WORK REQUIRED: Using the records below, write out again exactly the lines that begin at the line containing "let note := match rest with" and end at the line containing "destruct (Z.compare_spec (prefixBits", and no other lines.

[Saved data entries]
::::::::::
Fixpoint read_all {A} (read : Family -> error + list A) (fams : list Family) : error + list A :=
  match fams with
  | [] => inr []
  | f :: fams' => let? rs := read f in let? rest := read_all read fams' in inr (rs ++ rest)
  end.

Definition families (family : Family) : list Family := if family =s? "" then both_families else [family].

Definition Routes s (family : Family) (owner : Owner) : error + list Route :=
  let? out := read_all (fun f => ListRoutes f (sv_prov s)) (families family) in
  let out := tagOwnedRoutes s out in
  let out := if owner =s? "" then out else keep_if (fun r => rt_Owner r =s? owner) out in
  inr (sortLookupOrder out).

Definition Rules s (family : Family) : error + list PolicyRule :=
  let? out := read_all (fun f => ListRules f (sv_prov s)) (families family) in
  inr (once RuleKey ∅ out).

Definition vpnByIface s : gmap string bool :=
  fold_left (fun m i => <[if_Name i := if_IsVPN i]> m) (or_nil (Interfaces (sv_prov s))) ∅.

Definition Conflicts s : build_error + list Conflict :=
  let? d := fst (DesiredManaged fam_order range_map json ListTable s) in
  inr (DetectConflicts (fst d)).

(** What a change would have to remove, of the routes tagged as RiftRoute's. *)
Definition core_Diff s : Diff :=
  let managed := both_families ≫= fun fam =>
    keep_if (fun r => rt_Owner r =s? OwnerRiftRoute) (or_nil (ListRoutes fam (sv_prov s))) in
  mkDiff (map (mkDiffEntry DiffDel) managed) 0 (Z.of_nat (length managed)) 0 ((length managed =? 0)%nat).

(** ** Explain *)

(** The table as it would be once reconciled: what is not tagged as RiftRoute's,
    and the desired main-table routes of the family. *)
Definition overlay s (fam : Family) : list Route :=
  keep_if (fun r => negb (rt_Owner r =s? OwnerRiftRoute)) (or_nil (ListRoutes fam (sv_prov s))) ++
  match fst (DesiredManaged fam_order range_map json ListTable s) with
  | inl _ => []
  | inr (desired, _) =>
      map mr_Route (keep_if (fun mr => (rt_Family (mr_Route mr) =s? fam) && (rt_Table (mr_Route mr) =s? "")) desired)
  end.

(** The kernel's refusal carries no tag: whose reject route it is. *)
Definition whose_reject s (target : addr) (k : RouteDecision) : RouteDecision :=
  if (rd_Rejected k || negb (rd_Reachable k)) && (rd_Profile k =s? "") then
    let tag := rejectedBy target (actualManagedRoutes s) in
    if tag =s? "" then k
    else mkRouteDecision (rd_Target k) (rd_Source k) (rd_MatchedCIDR k) (rd_Gateway k) (rd_Iface k) (rd_Family k) (rd_Owner k)
           tag (rd_ViaVPN k) (rd_Tunnel k) (rd_TunnelType k) (rd_Reachable k) true
  else k.

Definition explain_addr (quote : string -> string) s (target : string) (resolved : list string) (note : string) (a : addr)
    : error + RouteExplain :=
  let? dec := LookupRoute a (sv_prov s) in
  let fam := if Is6 a then FamilyV6 else FamilyV4 in
  let ts := TunnelStatuses quote s in
  let kernel := markTunnel (whose_reject s a dec) ts in
  let sim := markTunnel (Simulate (overlay s fam) a (Some (vpnByIface s))) ts in
  inr (mkExplain target resolved (Some kernel) (Some sim) (Drift kernel sim) note).

Definition Explain (quote : string -> string) s (target : string) : error + RouteExplain :=
  match ParseAddr target with
  | Some a => explain_addr quote s target [] "" a
  | None =>
      match sv_domains s with
      | None => inr (mkExplain target [] None None false "no resolver available")
      | Some lookup =>
          let addrs := lookup target in
          let resolved := map addr_String addrs in
          match addrs with
          | [] => inr (mkExplain target [] None None false ("could not resolve " +:+ target))
          | a :: rest =>
              let note := match rest with
                          | [] => ""
                          | _ => "showing the decision for the first of " +:+ pretty (Z.of_nat (length addrs)) +:+ " resolved addresses"
                          end in
              explain_addr quote s target resolved note a
          end
      end
  end.
End reads.

(** ** The listing order is the kernel's *)

Definition lookup_cmp (a b : Route) : comparison :=
  lex (- prefixBits (rt_DstCIDR a) ?= - prefixBits (rt_DstCIDR b))
    (lex (rt_Metric a ?= rt_Metric b) (String.compare (rt_DstCIDR a) (rt_DstCIDR b))).

#[export] Instance lookup_cmp_ord : OrdCmp lookup_cmp.
Proof.
  unfold lookup_cmp. apply lex_ord_cmp; [apply (map_ord_cmp Z.compare (fun r => - prefixBits (rt_DstCIDR r)))|].
  apply lex_ord_cmp; [apply (map_ord_cmp Z.compare rt_Metric)|apply (map_ord_cmp String.compare rt_DstCIDR)].
Qed.

Lemma lookup_less_cmp a b : rt_Family a = rt_Family b -> lookup_less a b = lt_of (lookup_cmp a b).
Proof.
  intros E. unfold lookup_less, lookup_cmp, lex, str_less. rewrite E, String.eqb_refl. simpl.
  rewrite Z.compare_opp. unfold Z.ltb.
  destruct (Z.compare_spec (prefixBits (rt_DstCIDR b)) (prefixBits (rt_DstCIDR a))) as [H|H|H].
  - rewrite <- H, Z.eqb_refl. simpl. destruct (Z.compare_spec (rt_Metric a) (rt_Metric b)) as [->|H'|H'];
      [by rewrite Z.eqb_refl|..]; by rewrite (proj2 (Z.eqb_neq _ _)) by lia.
  - by rewrite (proj2 (Z.eqb_neq _ _)) by lia.
  - by rewrite (proj2 (Z.eqb_neq _ _)) by lia.
Qed.

Lemma slice_stable_ext {A} (less less' : A -> A -> bool) l :
  (forall x y, x ∈ l -> y ∈ l -> less x y = less' x y) -> slice_stable less l = slice_stable less' l.
Proof.
  induction l as [|x l IH]; intros H; simpl; [done|]. rewrite IH by (intros; apply H; by right).
  assert (Forall (fun y => less y x = less' y x) (slice_stable less' l)) as Hx.
  { rewrite slice_stable_perm. apply Forall_forall. intros y Hy. apply H; set_solver. }
  clear IH H. induction Hx as [|y l' Hy _ IH']; simpl; [done|]. rewrite Hy. case_if; [by rewrite IH'|done].
Qed.

Lemma sorted_family rs f : Forall (fun r => rt_Family r = f) rs ->
  StronglySorted (fun x y => lt_of (lookup_cmp y x) = false) (sortLookupOrder rs).
Proof.
  intros Hf. rewrite Forall_forall in Hf. unfold sortLookupOrder.
  rewrite (slice_stable_ext _ (fun x y => lt_of (lookup_cmp x y))).
  - apply (slice_stable_sorted (fun x y => lt_of (lookup_cmp x y))).
  - intros x y Hx Hy. apply lookup_less_cmp. by rewrite (Hf x Hx), (Hf y Hy).
Qed.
::::::::::
FINISHED TASK:
              let note := match rest with
                          | [] => ""
                          | _ => "showing the decision for the first of " +:+ pretty (Z.of_nat (length addrs)) +:+ " resolved addresses"
                          end in
              explain_addr quote s target resolved note a
          end
      end
  end.
End reads.

(** ** The listing order is the kernel's *)

Definition lookup_cmp (a b : Route) : comparison :=
  lex (- prefixBits (rt_DstCIDR a) ?= - prefixBits (rt_DstCIDR b))
    (lex (rt_Metric a ?= rt_Metric b) (String.compare (rt_DstCIDR a) (rt_DstCIDR b))).

#[export] Instance lookup_cmp_ord : OrdCmp lookup_cmp.
Proof.
  unfold lookup_cmp. apply lex_ord_cmp; [apply (map_ord_cmp Z.compare (fun r => - prefixBits (rt_DstCIDR r)))|].
  apply lex_ord_cmp; [apply (map_ord_cmp Z.compare rt_Metric)|apply (map_ord_cmp String.compare rt_DstCIDR)].
Qed.

Lemma lookup_less_cmp a b : rt_Family a = rt_Family b -> lookup_less a b = lt_of (lookup_cmp a b).
Proof.
  intros E. unfold lookup_less, lookup_cmp, lex, str_less. rewrite E, String.eqb_refl. simpl.
  rewrite Z.compare_opp. unfold Z.ltb.
  destruct (Z.compare_spec (prefixBits (rt_DstCIDR b)) (prefixBits (rt_DstCIDR a))) as [H|H|H].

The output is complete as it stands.